[[ Information shown open ]]

(** The fuel covers the attempts of the loop; a persistent loop has a least delay. *)
Definition covered (l : model_loop) : Prop :=
  if isPersistentRetryEnabled (ml_config l)
  then exists least, 0 < least /\ (forall a, least <= ml_delay l a)
       /\ PersistentResetCapMS * 1000000 / least + 1 < Z.of_nat (ml_fuel l)
  else max_retries (ml_config l) < Z.of_nat (ml_fuel l).

Definition run_loop (l : model_loop) (s : state A) :=
  CallModelWithRetry (fun s => ctx_Err (ambient s)) ((fun f n => on_ambient (f n)) <$> ml_guard l)
    (model_attempt ctx_Err time_Now (ml_owner l) (ml_model l) (ml_opts l)) (waitRetry time_Now (ml_sleep l))
    (ml_delay l) (ml_fuel l) (ml_config l) (on_ambient (fun a => (ml_before l a, ())) s).1.

(** The loops of a logical request, one after the other, as far as each returns. *)
Fixpoint run_loops (loops : list model_loop) (s : state A) : option (state A) :=
  match loops with
  | [] => Some s
  | l :: loops =>
      match run_loop l s with
      | None => None
      | Some (s, _, None) => Some s
      | Some (s, _, Some _) => run_loops loops s
      end
  end.

Lemma on_ambient_spent {X} (f : A -> A * X) s : spent s (on_ambient f s).1.
Proof. rewrite on_ambient_eq. by apply spent_refl. Qed.

Lemma run_loop_returns l s : covered l -> is_Some (run_loop l s).
Proof.
  unfold covered, run_loop. destruct (isPersistentRetryEnabled (ml_config l)) eqn:Hp.
  - intros (least & H0 & Hd & Hf).
    edestruct @persistent_retry_returns as (w & x & r & ->); [exact Hp|exact H0|exact Hd|exact Hf|done].
  - intros Hf. pose proof (max_retries_nonneg (ml_config l)).
    apply retry_loop_ends with (measure := fun a _ => max_retries (ml_config l) - a); [|lia|lia].
    intros a t i [_ _ _ _ _ Hb] _. rewrite Hp in Hb. lia.
Qed.
(* ===== verification/Cron.v ===== *)
(** * Cron expressions

    [src/engine/cron/cron.go]: the five-field expressions, what they match, the
    next run of an expression and its description.

    The loops over ranges count in [int] and wrap around, so the parser takes a
    bound on their number of iterations and gives [None] when it is not enough.
    Times are those of [GoBase], in a location. *)

From S2P Require Import Prelude GoStrings GoBase Paths.

Open Scope Z_scope.

(** ** Fields *)

Inductive cron_error :=
| InvalidStep (part : bytes)
| InvalidRangeStart (part : bytes)
| InvalidRangeEnd (part : bytes)
| InvalidValue (part : bytes)
| OutOfRange (v min max : Z)
| FieldCount (n : Z)
| InField (name : bytes) (e : cron_error).

(** [for i := i; i <= stop; i += step]. *)
Fixpoint count_up (fuel : nat) (i stop step : Z) : option (list Z) :=
  match fuel with
  | O => None
  | S fuel => if i <=? stop then cons i <$> count_up fuel (i64 (i + step)) stop step else Some []
  end.

(** A part of a field with a step: [*/5], [3/5] or [1-10/2]. *)
Definition parse_step (fuel : nat) (part : bytes) (min max : Z) : option (result cron_error (list Z)) :=
  let stepParts := SplitN part (lit "/") 2 in
  let base := default [] (stepParts !! 0%nat) in
  match Atoi (default [] (stepParts !! 1%nat)) with
  | None => Some (Err (InvalidStep part))
  | Some step =>
      if step <=? 0 then Some (Err (InvalidStep part)) else
      if base ==b lit "*" then Ok <$> count_up fuel min max step else
      let rangeParts := SplitN base (lit "-") 2 in
      match Atoi (default [] (rangeParts !! 0%nat)) with
      | None => Some (Err (InvalidRangeStart part))
      | Some start =>
          match rangeParts !! 1%nat with
          | None => Ok <$> count_up fuel start max step
          | Some e =>
              match Atoi e with
              | None => Some (Err (InvalidRangeEnd part))
              | Some stop => Ok <$> count_up fuel start stop step
              end
          end
      end
  end.

(** A part that is a range: [1-5]. *)
Definition parse_range (fuel : nat) (part : bytes) : option (result cron_error (list Z)) :=
  let rangeParts := SplitN part (lit "-") 2 in
  match Atoi (default [] (rangeParts !! 0%nat)) with
  | None => Some (Err (InvalidRangeStart part))
  | Some start =>
      match Atoi (default [] (rangeParts !! 1%nat)) with
      | None => Some (Err (InvalidRangeEnd part))
      | Some stop => Ok <$> count_up fuel start stop 1
      end
  end.

Definition parse_part (fuel : nat) (part : bytes) (min max : Z) : option (result cron_error (list Z)) :=
  if Contains part (lit "/") then parse_step fuel part min max else
  if Contains part (lit "-") then parse_range fuel part else
  Some (match Atoi part with
        | None => Err (InvalidValue part)
        | Some v => if (v <? min) || (max <? v) then Err (OutOfRange v min max) else Ok [v]
        end).

Fixpoint parse_parts (fuel : nat) (parts : list bytes) (min max : Z) (allValues : list Z)
    : option (result cron_error (list Z)) :=
  match parts with
  | [] => Some (Ok allValues)
  | part :: rest =>
      match parse_part fuel part min max with
      | None => None
      | Some (Err e) => Some (Err e)
      | Some (Ok values) => parse_parts fuel rest min max (allValues ++ values)
      end
  end.

Definition parseCronField (fuel : nat) (field : bytes) (min max : Z) : option (result cron_error (list Z)) :=
  if field ==b lit "*" then Some (Ok (seqZ min (max - min + 1)))
  else parse_parts fuel (Split field (lit ",")) min max [].

(** ** Expressions *)

Record CronExpression := {
  x_Minute : list Z; x_Hour : list Z; x_DayMonth : list Z; x_Month : list Z; x_DayWeek : list Z
}.

(** One field of an expression; its error is wrapped with its name. *)
Definition parse_named (fuel : nat) (name field : bytes) (min max : Z)
    (k : list Z -> option (result cron_error CronExpression)) : option (result cron_error CronExpression) :=
  match parseCronField fuel field min max with
  | None => None
  | Some (Err e) => Some (Err (InField name e))
  | Some (Ok values) => k values
  end.

Definition ParseCronExpression (fuel : nat) (expr : bytes) : option (result cron_error CronExpression) :=
  match Fields (TrimSpace expr) with
  | [f0; f1; f2; f3; f4] =>
      parse_named fuel (lit "minute") f0 0 59 (fun minute =>
      parse_named fuel (lit "hour") f1 0 23 (fun hour =>
      parse_named fuel (lit "day of month") f2 1 31 (fun dayMonth =>
      parse_named fuel (lit "month") f3 1 12 (fun month =>
      parse_named fuel (lit "day of week") f4 0 6 (fun dayWeek =>
      Some (Ok {| x_Minute := minute; x_Hour := hour; x_DayMonth := dayMonth; x_Month := month;
                  x_DayWeek := dayWeek |}))))))
  | fields => Some (Err (FieldCount (Z.of_nat (length fields))))
  end.

Fixpoint fieldContains (values : list Z) (val : Z) : bool :=
  match values with
  | [] => false
  | v :: rest => (v =? val) || fieldContains rest val
  end.
Fixpoint json_text (s : bytes) : bytes :=
  match s with
  | [] => []
  | a :: s1 =>
      if is_ascii_byte a then a :: json_text s1 else
      match s1 with
      | [] => U_FFFD
      | b :: s2 =>
          if lead2 a b then a :: b :: json_text s2 else
          match s2 with
          | [] => U_FFFD ++ json_text s1
          | c :: s3 =>
              if lead3 a b && cont c then a :: b :: c :: json_text s3 else
              match s3 with
              | [] => U_FFFD ++ json_text s1
              | d :: s4 =>
                  if lead4 a b && cont c && cont d then a :: b :: c :: d :: json_text s4
                  else U_FFFD ++ json_text s1
              end
          end
      end
  end.

Definition json_kind (k : RuntimeItemKind) : RuntimeItemKind :=
  match k with KindOther s => KindOther (json_text s) | _ => k end.
Definition json_scope (s : RuntimeInputScope) : RuntimeInputScope := {|
  SessionID := json_text (SessionID s); ThreadID := json_text (ThreadID s); AgentID := json_text (AgentID s) |}.

Definition json_part (p : prompt_part) : prompt_part :=
  match p with TextPart t => TextPart (json_text t) | OtherPart e => OtherPart (json_text e) end.
Definition json_record (r : prompt_record) : prompt_record := {|
  pr_TurnID := json_text (pr_TurnID r); pr_Parts := map json_part (pr_Parts r) |}.
Definition json_image (i : UserImage) : UserImage := {|
  img_Name := json_text (img_Name i); img_Path := json_text (img_Path i); img_MIMEType := json_text (img_MIMEType i);
  img_Base64Data := json_text (img_Base64Data i) |}.
Definition json_prompt (p : RuntimeUserPrompt) : RuntimeUserPrompt :=
  p <| up_Display ::= json_text |> <| up_Prompt ::= json_text |> <| up_Images ::= map json_image |>
    <| up_durablePrompt ::= fmap json_record |>.
Definition json_message (m : RuntimeAgentMessage) : RuntimeAgentMessage := {|
  am_From := json_text (am_From m); am_To := json_text (am_To m); am_Content := json_text (am_Content m) |}.
Definition json_notification (n : RuntimeAgentNotification) : RuntimeAgentNotification :=
  n <| an_CompletionID ::= json_text |> <| an_AgentID ::= json_text |> <| an_ToolUseID ::= json_text |>
    <| an_Status ::= json_text |> <| an_Description ::= json_text |> <| an_OutputFile ::= json_text |>
    <| an_Message ::= json_text |>.
Definition json_rewake (a : RuntimeAsyncRewake) : RuntimeAsyncRewake := {|
  ar_HookID := json_text (ar_HookID a); ar_Event := json_text (ar_Event a); ar_HookName := json_text (ar_HookName a);
  ar_ToolName := json_text (ar_ToolName a); ar_Outcome := json_text (ar_Outcome a); ar_ExitCode := ar_ExitCode a;
  ar_ModelPrompt := json_text (ar_ModelPrompt a) |}.
Definition json_decision (d : RuntimePermissionDecision) : RuntimePermissionDecision := {|
  pd_Version := pd_Version d; pd_RequestID := json_text (pd_RequestID d); pd_InterruptID := json_text (pd_InterruptID d);
  pd_InvocationDigest := json_text (pd_InvocationDigest d); pd_PolicyRevision := json_text (pd_PolicyRevision d);
  pd_DecisionConstraint := json_text (pd_DecisionConstraint d); pd_Decision := json_text (pd_Decision d);
  pd_ResultRest := json_text (pd_ResultRest d) |}.
Definition json_continuation (g : RuntimeGoalContinuation) : RuntimeGoalContinuation := {|
  gc_Version := gc_Version g; gc_CheckpointID := json_text (gc_CheckpointID g);
  gc_ContinuationTurnID := json_text (gc_ContinuationTurnID g); gc_GoalID := json_text (gc_GoalID g);
  gc_GoalSchemaVersion := gc_GoalSchemaVersion g; gc_ObjectiveRevision := gc_ObjectiveRevision g;
  gc_GoalRevision := gc_GoalRevision g; gc_GoalStatus := json_text (gc_GoalStatus g);
  gc_RootSessionID := json_text (gc_RootSessionID g); gc_RootThreadID := json_text (gc_RootThreadID g);
  gc_RootAgentID := json_text (gc_RootAgentID g); gc_PredecessorGoalTurnID := json_text (gc_PredecessorGoalTurnID g);
  gc_PredecessorTerminalSequence := gc_PredecessorTerminalSequence g;
  gc_PredecessorTerminalReason := json_text (gc_PredecessorTerminalReason g);
  gc_PredecessorTerminalAt := gc_PredecessorTerminalAt g; gc_TokenBudget := gc_TokenBudget g;
  gc_TokensUsed := gc_TokensUsed g; gc_UsageLedgerRevision := gc_UsageLedgerRevision g;
  gc_ContinuationOrdinal := gc_ContinuationOrdinal g; gc_RuntimeRevision := gc_RuntimeRevision g |}.
Definition json_stop (x : RuntimeStop) : RuntimeStop := {|
  stop_Mode := match stop_Mode x with StopModeOther s => StopModeOther (json_text s) | m => m end;
  stop_Reason := json_text (stop_Reason x) |}.
Definition json_rejection (r : RuntimeItemRejection) : RuntimeItemRejection := {|
  rej_Version := rej_Version r; rej_Code := json_text (rej_Code r); rej_RejectedAt := rej_RejectedAt r |}.

(** An item, a receipt and a ledger as they are read back. *)
Definition json_item (i : RuntimeItem) : RuntimeItem :=
  i <| i_ID ::= json_text |> <| i_Kind ::= json_kind |>
    <| i_Priority ::= fun p => match p with PriorityOther s => PriorityOther (json_text s) | _ => p end |>
    <| i_Delivery ::= fun d => match d with DeliveryOther s => DeliveryOther (json_text s) | _ => d end |>
    <| i_Scope ::= json_scope |>
    <| i_State ::= fun x => match x with StateOther s => StateOther (json_text s) | _ => x end |>
    <| i_Origin ::= json_text |> <| i_Provenance ::= json_text |> <| i_UserPrompt ::= fmap json_prompt |>
    <| i_AgentMessage ::= fmap json_message |> <| i_AgentNotification ::= fmap json_notification |>
    <| i_AsyncRewake ::= fmap json_rewake |> <| i_PermissionDecision ::= fmap json_decision |>
    <| i_GoalContinuation ::= fmap json_continuation |> <| i_Stop ::= fmap json_stop |>
    <| i_Rejection ::= fmap json_rejection |>.
Definition json_receipt (r : runtimeInputAdmissionReceipt) : runtimeInputAdmissionReceipt := {|
  r_Version := r_Version r; r_ID := json_text (r_ID r); r_Kind := json_kind (r_Kind r);
  r_Scope := json_scope (r_Scope r); r_DigestAlgorithm := json_text (r_DigestAlgorithm r);
  r_PayloadDigest := json_text (r_PayloadDigest r); r_Sequence := r_Sequence r; r_EnqueuedAt := r_EnqueuedAt r |}.
Definition json_envelope (e : runtimeInputEnvelope) : runtimeInputEnvelope := {|
  e_Version := e_Version e; e_Revision := e_Revision e; e_NextSequence := e_NextSequence e;
  e_Items := json_item <$> e_Items e; e_AdmissionReceipts := json_receipt <$> e_AdmissionReceipts e |}.

Section coordinator.
Context `{ItemChecks} (clock : Z -> Z) (materialize : prompt_record -> option bytes).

[[ Information shown closed ]]

Nothing but the lines above from the one containing "[] => Some s" through the one containing "(** * Cron expressions" should appear in the answer, each repeated exactly.

Your response »
  | [] => Some s
  | l :: loops =>
      match run_loop l s with
      | None => None
      | Some (s, _, None) => Some s
      | Some (s, _, Some _) => run_loops loops s
      end
  end.

Lemma on_ambient_spent {X} (f : A -> A * X) s : spent s (on_ambient f s).1.
Proof. rewrite on_ambient_eq. by apply spent_refl. Qed.

Lemma run_loop_returns l s : covered l -> is_Some (run_loop l s).
Proof.
  unfold covered, run_loop. destruct (isPersistentRetryEnabled (ml_config l)) eqn:Hp.
  - intros (least & H0 & Hd & Hf).
    edestruct @persistent_retry_returns as (w & x & r & ->); [exact Hp|exact H0|exact Hd|exact Hf|done].
  - intros Hf. pose proof (max_retries_nonneg (ml_config l)).
    apply retry_loop_ends with (measure := fun a _ => max_retries (ml_config l) - a); [|lia|lia].
    intros a t i [_ _ _ _ _ Hb] _. rewrite Hp in Hb. lia.
Qed.
(* ===== verification/Cron.v ===== *)
(** * Cron expressions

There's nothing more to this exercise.